Oh God, what if he’s had a bruise like that before and Hannah’s just never noticed?

Oh dear God, what is she supposed to do? This isn’t a playground sort of bruise; this is a home-visit, call-NSPCC, ‘we had no idea they were that sort of people’ type of bruise.

Hannah spends the last ten minutes of class before lunchtime sort of hyperventilating to herself. She’s not equipped to handle any of this stuff. Luckily, her students seem content to do their worksheets in peace for a short while, so she keeps staring at the bruise and internally freaking out.

The bell goes off with a clanging sound; it’s like a thunderclap in the quiet classroom.

“Alright, everyone, worksheets in your bags please; we’ll finish them after lunch!” she shouts over the rapidly rising din of scraping chairs and chattering. “Stay on your side of the courtyard!”

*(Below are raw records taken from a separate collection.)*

Definition executeRequest (url : URL) m (additionalHeaders : Headers)
    (configs : option RetryConfig) (transformers : list Extension) st : Outcome * Net :=
  let fresh := mkExecInfo NoResponse "" in
  match check_url url with
  | Some err => (mkOutcome None ∅ fresh (Some (BadRequest err)), st)
  | None =>
  match WriteHTTPRequestWithAdditionalHeaders m url additionalHeaders transformers with
  | inl err => (mkOutcome None ∅ fresh (Some (BadRequest err)), st)
  | inr req =>
      let (response, st) := SendWithRetries req configs st in
      match response with
      | inl err =>
          (mkOutcome None ∅ (mkExecInfo StatusInternalServerError ("dispatch error: " +:+ err))
             (Some (SendFailed err)), st)
      | inr (i, response) =>
          if isFailure (StatusCode response) then
            (mkOutcome None ∅ (mkExecInfo (StatusCode response) (failure_body response))
               (Some (UnexpectedStatus (StatusCode response))), closes i st)
          else if decide (rs_encoding response = EncodingUnknown) then
            (mkOutcome None ∅ (mkExecInfo (StatusCode response) "") None, closes i st)
          else
            (mkOutcome (Some (mkMessage (rs_encoding response) (rs_payload response) (Some i)))
               (PassThroughHeaders (rs_header response))
               (mkExecInfo (StatusCode response) "") None, st)
      end
  end
  end.

(** [msg.Finish(nil)] for the messages to finish, in order. *)
Definition Finish m st : Net :=
  match m_body m with None => st | Some i => closes i st end.
Definition finish_all (ms : list Message) st : Net := foldl (λ st m, Finish m st) st ms.

(** Send the original message to the dead letter sink with the knative error
    extensions; both failures are reported when it fails too. *)
Definition to_deadLetter (deadLetter : option URL) (failed : request_error → dispatch_error)
    (both : request_error → URL → request_error → dispatch_error)
    m h (configs : option RetryConfig) (info : DispatchExecutionInfo) (err : request_error)
    (messagesToFinish : list Message) st :
    (DispatchExecutionInfo * option dispatch_error) * Net :=
  match deadLetter with
  | None => ((info, Some (failed err)), finish_all messagesToFinish st)
  | Some dl =>
      let (o, st) := executeRequest dl m h configs (dispatchExecutionInfoTransformers info) st in
      match o_err o with
      | Some dlErr => ((o_info o, Some (both err dl dlErr)), finish_all messagesToFinish st)
      | None => ((o_info o, None), finish_all (messagesToFinish ++ option_list (o_message o)) st)
      end
  end.

(** Forward the response (or the original message, without destination). *)
Definition to_reply (reply deadLetter : option URL) m (responseMessage : option Message)
    (responseHeaders : Headers) (configs : option RetryConfig)
    (info : option DispatchExecutionInfo) (messagesToFinish : list Message) st :
    (option DispatchExecutionInfo * option dispatch_error) * Net :=
  match responseMessage with
  | None => ((info, None), finish_all messagesToFinish st)
  | Some responseMessage =>
      let messagesToFinish := messagesToFinish ++ [responseMessage] in
      match reply with
      | None => ((info, None), finish_all messagesToFinish st)
      | Some reply =>
          let (o, st) := executeRequest reply responseMessage responseHeaders configs [] st in
          match o_err o with
          | Some err =>
              let '((i, e), st) :=
                to_deadLetter deadLetter (ReplyFailed reply) (ReplyAndDeadLetterFailed reply)
                  m responseHeaders configs (o_info o) err messagesToFinish st in
              ((Some i, e), st)
          | None =>
              ((Some (o_info o), None), finish_all (messagesToFinish ++ option_list (o_message o)) st)
          end
      end
  end.

Definition DispatchMessageWithRetries m (additionalHeaders : Headers)
    (destination reply deadLetter : option URL) (retriesConfig : option RetryConfig) st :
    (option DispatchExecutionInfo * option dispatch_error) * Net :=
  let destination := sanitizeURL destination in
  let reply := sanitizeURL reply in
  let deadLetter := sanitizeURL deadLetter in
  match destination with
  | Some destination =>
      let (o, st) := executeRequest destination m additionalHeaders retriesConfig [] st in
      match o_err o with
      | Some err =>
          let '((i, e), st) :=
            to_deadLetter deadLetter (DestinationFailed destination)
              (DestinationAndDeadLetterFailed destination)
              m additionalHeaders retriesConfig (o_info o) err [m] st in
          ((Some i, e), st)
      | None =>
          to_reply reply deadLetter m (o_message o) (o_headers o) retriesConfig
            (Some (o_info o)) [m] st
      end
  | None =>
      to_reply reply deadLetter m (Some m) additionalHeaders retriesConfig None [] st
  end.

Definition DispatchMessage m (additionalHeaders : Headers)
    (destination reply deadLetter : option URL) st :=
  DispatchMessageWithRetries m additionalHeaders destination reply deadLetter None st.
End dispatcher.

(** ** One request with its retries *)
Section execute_spec.
Context `{HttpClient}.
Implicit Types (st : Net) (m : Message) (o : Outcome).

(** The indices of the responses to the requests [reqs], sent from the [n]-th on. *)
Fixpoint answered (n : nat) (reqs : list Request) : list nat :=
  match reqs with
  | [] => []
  | r :: reqs =>
      (match answer n r with inl _ => [] | inr _ => [n] end) ++ answered (S n) reqs
  end.

Definition accepted (a : Answer) : Prop :=
  match a with inl _ => False | inr (_, r) => 200 ≤ StatusCode r < 300 end.

Lemma isFailure_false code : isFailure code = false ↔ 200 ≤ code < 300.
Proof. unfold isFailure. rewrite bool_decide_eq_false. lia. Qed.

#[export] Instance accepted_dec a : Decision (accepted a).
Proof. destruct a as [|[? r]]; simpl; apply _. Defined.

(** The answer to the last request was a success. *)
Definition last_accepted st : Prop :=
  match last (sent st) with
  | None => False
  | Some req => accepted (answer_at (length (sent st) - 1) req)
  end.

Various students shout their goodbyes to her, cheery and loud. She waves back at all of them as they go, but her eyes are continually drawn to the boy in the corner. Harry is one of the last to stand. He grabs his little backpack and lingers by his chair for a minute while the other children hurry out, shouting and cheering for lunch. He’s fidgeting with the straps of his backpack, staring down with furrowed brows. As he makes his way over to the door, Hannah clears her throat.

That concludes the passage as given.